Fast forward to now. Seven-year old K has noticed the book, given how long it’s been sitting around. She’s delighted in the fact that I am using a bookmark of her creation, a white and red laminated strip of paper with her name crookedly spelled out in crayon, affixed to which is a piece of twine strung with five brightly colored plastic beads. She’s asked me “So what is The Far Pavilions about anyway?” She’s noticed that the cover has become warped with use. We are not in a locale with a particularly striking set of sights or smells, but I wouldn’t be surprised if, upon seeing this same tome many years from now, she has a sudden memory of her sister at the age of 20 months, eagerly extending her chubby fingers to try to grasp at the beads that dangle so tantalizingly from the bookmark. Or if she recalls the peaceful quiet of Sunday afternoons with her father on his computer and her mother reading, spending companionable “quiet time” together while the baby naps, and then having tea time all together, with a proper set of china cups and of course some cookies.

Perhaps I’m romanticizing the whole thing, perhaps she won’t have a single memory of it, but there are other books from my past whose physicality brings me back to very specific times and places (for example my stained copy of Watership Down which I read at the age of 11 in a train cutting through the French countryside, and on which I spilled a bottle of apple juice), and because of this I suspect she’ll have similar memories.
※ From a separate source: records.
(* ===== verification/ImportGrants.v ===== *)
(** * ImportGrants: single-use authority for one Git snapshot

    Models [backend/app/repository_import_grants.py].  As in AutomationTokens,
    the SQLite table is a map from key to row, each method one transaction,
    a timestamp column its microsecond instant. *)

From S2P Require Import Prelude PyStr Sha256 BearerToken.
Local Open Scope Z_scope.

(** ** Data *)

(** backend/app/repository_import_grants.py 13-17 [constants] *)
Definition REPOSITORY_IMPORT_GRANT_PREFIX : string := "inspectra_ri_".
Definition REPOSITORY_IMPORT_GRANT_MIN_LIFETIME_SECONDS : Z := 300.
Definition REPOSITORY_IMPORT_GRANT_MAX_LIFETIME_SECONDS : Z := 1800.
Definition REPOSITORY_IMPORT_GRANT_MAX_ACTIVE_PER_ORGANIZATION : nat := 3.

(** backend/app/repository_import_grants.py [RepositoryImportPrincipal] *)
Record RepositoryImportPrincipal : Type := Principal {
  principal_grant_id : string;
  principal_organization_id : string;
  principal_created_by : string;
  principal_expires_at : datetime
}.

(** backend/app/repository_import_grants.py [RepositoryImportGrantRecord] *)
Record RepositoryImportGrantRecord : Type := GrantRecord {
  grant_id : string;
  record_organization_id : string;
  record_created_by : string;
  record_created_at : datetime;
  record_expires_at : datetime;
  record_consumed_at : option datetime
}.

(** The columns of a row, but for its key. *)
(** backend/app/repository_import_grants.py [RepositoryImportGrantStore._initialize_schema] *)
Record grant_row : Type := GrantRow {
  token_hash : string;
  organization_id : string;
  created_by : string;
  created_at : Z;
  expires_at : Z;
  consumed_at : option Z
}.

Abbreviation grant_store := (gmap string grant_row).

(** ** Helpers *)

(** backend/app/repository_import_grants.py [_datetime] *)
Definition _datetime (timestamp : Z) : datetime := DT timestamp (Some 0).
But only for a while. For in the age of e-books, the collection of memories associated with a specific copy or edition of a specific title—not the memories of its contents but the memories of the time and place in which one read them, of the person one was at the time—will be moot. I don’t mean to sound like a Luddite here; I’m ready to embrace certain aspects of the whole e-book wave, and it’s entirely possible that my own book will come out as an e-publication. But no one can tell me there isn’t some nostalgia in which to indulge here.

What are some of your own memories associated with your reading of certain books? Do you still have those volumes on your shelves?